Were Prisoners Intimidated Into Undergoing Sterilization?
The reasons that doctors and prison officials give to justify the sterilizations reveals deeply discriminatory attitudes. Former inmates including Crystal Nguyen, who worked in Valley State Prison’s infirmary during 2007 when she was incarcerated there, says that she “often overheard medical staff asking inmates who had served multiple prison terms to agree to be sterilized.”
Dr. James Heinrich, who was the prison’s OB-GYN and is now one of its contract physicians, denies pressuring anyone and says that the $147,460 he was paid for each operation was minimal. “Over a 10-year period, that isn’t a huge amount of money, compared to what you save in welfare paying for these unwanted children – as they procreated more,” he comments.
Daun Martin a licensed psychologist and the top medical manager at Valley State Prison from 2005 to 2008, says that the tubal ligations were an “empowerment issue for female inmates, providing them the same options as women on the outside.” According to Martin, some women who were pregnant and on drugs or homeless “would commit crimes so they could return to prison for better health care.” The state’s contracts database reveals that at least 60 tubal ligations were performed during her tenure, though she denies giving approval.
According to the Center for Investigative Reporting‘s study, Heinrich and Martin actually thought that the state’s restrictions were “unfair to women.” Heinrich says that he only offered tubal ligations to women who had had at least three C-sections, on the grounds that additional pregnancies could endanger the women’s health. But countering Martin’s claims that the tubal ligations were providing female inmates with “the same options as women on the outside,” Dr. Carolyn Sufrin, an OB-GYN at San Francisco General Hospital, says that, while having multiple C-sections can increase the risk of complications, “it’s more appropriate to offer women reversible means of birth control, like intrauterine devices or implants.”
Heinrich, Martin and other prison officials — with apparently little recognition of the pressure that female inmates were under — simply put their patronizing attitudes towards female prisoners into action. As Barnett says,
“It wasn’t so much that people were conspiratorial or coercive or sloppy. It concerns me that people never took a step back to project what they would feel if they were in the inmate’s shoes and what the inmate’s future might hold should they do this.”

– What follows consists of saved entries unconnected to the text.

(** C2.  The call of [next] that finds nothing left to read asks the hash
    object for the digest of what it was fed.  When [digest()] returns, the
    call compares the stored digest with the base64 text of that digest:
    four characters for every three bytes or part of three, and nothing
    after them.  When the two differ it raises a [ChecksumMismatchError]
    whose [expected] is the stored digest and whose [actual] is that text;
    over a finite source, what was fed is what was read and handed over.
    When [digest()] raises, its error ends the iteration and nothing is
    compared.  No failure of [SRI(value)] is an instance of
    [ChecksumMismatchError]. *)
Theorem check_compares_plain_base64
    (hl : Hashlib) {IO : Type} {R : HasBinaryRead IO} {F : FiniteSource IO}
    (sri : SRI.t) (src : IO) (chunk : Z) :
  chunk ≠ 0%Z ->
  (∀ f : SRI.frame IO,
     truthy (read (SRI.io f) (SRI.chunk f)).1 = false ->
     let stored := SRI.checksum (SRI.self f) in
     (∀ d, hasher.digest hl (SRI.hasher_ f) = Ok d ->
        let digest := string_of_list_byte (base64.b64encode d) in
        String.length digest = 4 * ((length d + 2) / 3)
        ∧ SRI.next hl (SRI.Suspended f) =
            (if String.eqb digest stored then SRI.StopIteration
             else SRI.Throw (Mismatch {| expected := stored; actual := digest;
                                         message := "checksum mismatch" |}),
             SRI.Finished))
     ∧ (∀ e, hasher.digest hl (SRI.hasher_ f) = Raise e ->
          SRI.next hl (SRI.Suspended f) = (SRI.Throw e, SRI.Finished)))
  ∧ (∃ chunks outcome,
       drain hl (S (length (pending src))) (SRI.check sri src chunk)
         = Some (chunks, outcome)
       ∧ (∀ d, digest_of hl (SRI.algorithm sri) (concat chunks) = Ok d ->
            let digest := b64text d in
            (digest = SRI.checksum sri -> outcome = Ok tt)
            ∧ (digest ≠ SRI.checksum sri ->
               outcome = Raise (Mismatch {| expected := SRI.checksum sri;
                                            actual := digest;
                                            message := "checksum mismatch" |})))
       ∧ (∀ e, digest_of hl (SRI.algorithm sri) (concat chunks) = Raise e ->
            outcome = Raise e))
  ∧ (∀ m, class_of (Mismatch m) = Cls.ChecksumMismatchError)
  ∧ (∀ rt v e, SRI.init rt v = Raise e ->
       catches Cls.ChecksumMismatchError e = false).
Proof.
  intros Hc. split; [|split; [|split]].
  - intros f T stored. split.
    + intros d Hd digest. split.
      * unfold digest. now rewrite length_string_of_list_byte, b64encode_length.
      * rewrite (next_end hl f T). unfold frame_verdict, verdict.
        rewrite app_nil_r, <- digest_of_fed, Hd. simpl.
        unfold mismatch, b64text. fold digest. fold stored.
        now destruct (String.eqb digest stored).
    + intros e He. rewrite (next_end hl f T). unfold frame_verdict, verdict.
      now rewrite app_nil_r, <- digest_of_fed, He.
  - set (f0 := {| SRI.self := sri; SRI.hasher_ := hasher.new (SRI.algorithm sri);
                  SRI.io := src; SRI.chunk := chunk |}).
    destruct (drain_finite hl (S (length (pending src))) f0 Hc (Nat.lt_succ_diag_r _))
      as (chunks & Hd & Hcat & _).
    exists chunks, (frame_verdict hl f0 (pending src)). split; [exact Hd|].
    rewrite Hcat. unfold frame_verdict. simpl. split.
    + intros d Hdig. cbv zeta. split.
      * intros Hm. apply (verdict_match _ _ _ _ d); [exact Hdig | now symmetry].
      * intros Hm. now apply (verdict_mismatch _ _ _ _ d).
    + intros e He. now apply verdict_raise.
  - reflexivity.
  - intros rt v e H. eapply ValueError_not_mismatch, SRI_init_raise, H.
Qed.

The very recent forced sterilization of so many female inmates in California is another ugly chapter in the history of eugenics in the state. Between 1909 and 1964, some 20,000 women and men were forcibly sterilized between 1909 and 1964. Indeed, California became “the nation’s most prolific sterilizer” and, says the Center for Investigative Reporting, “Nazi Germany sought the advice of the state’s eugenics leaders in the 1930s.” Only in 1979 did California formally ban the practice of sterilizing repeat offenders and individuals with intellectual disabilities.
In 2003, Attorney General Bill Lockyer and Gov. Gray Davis issued formal apologies for those who had been forcibly sterilized by the state. Female inmates who have been forcibly sterilized deserve the same and also a full investigation. It is inhumane that, in the 21st century, California has still been carrying out forced sterilizations on women who were incarcerated — or on anyone.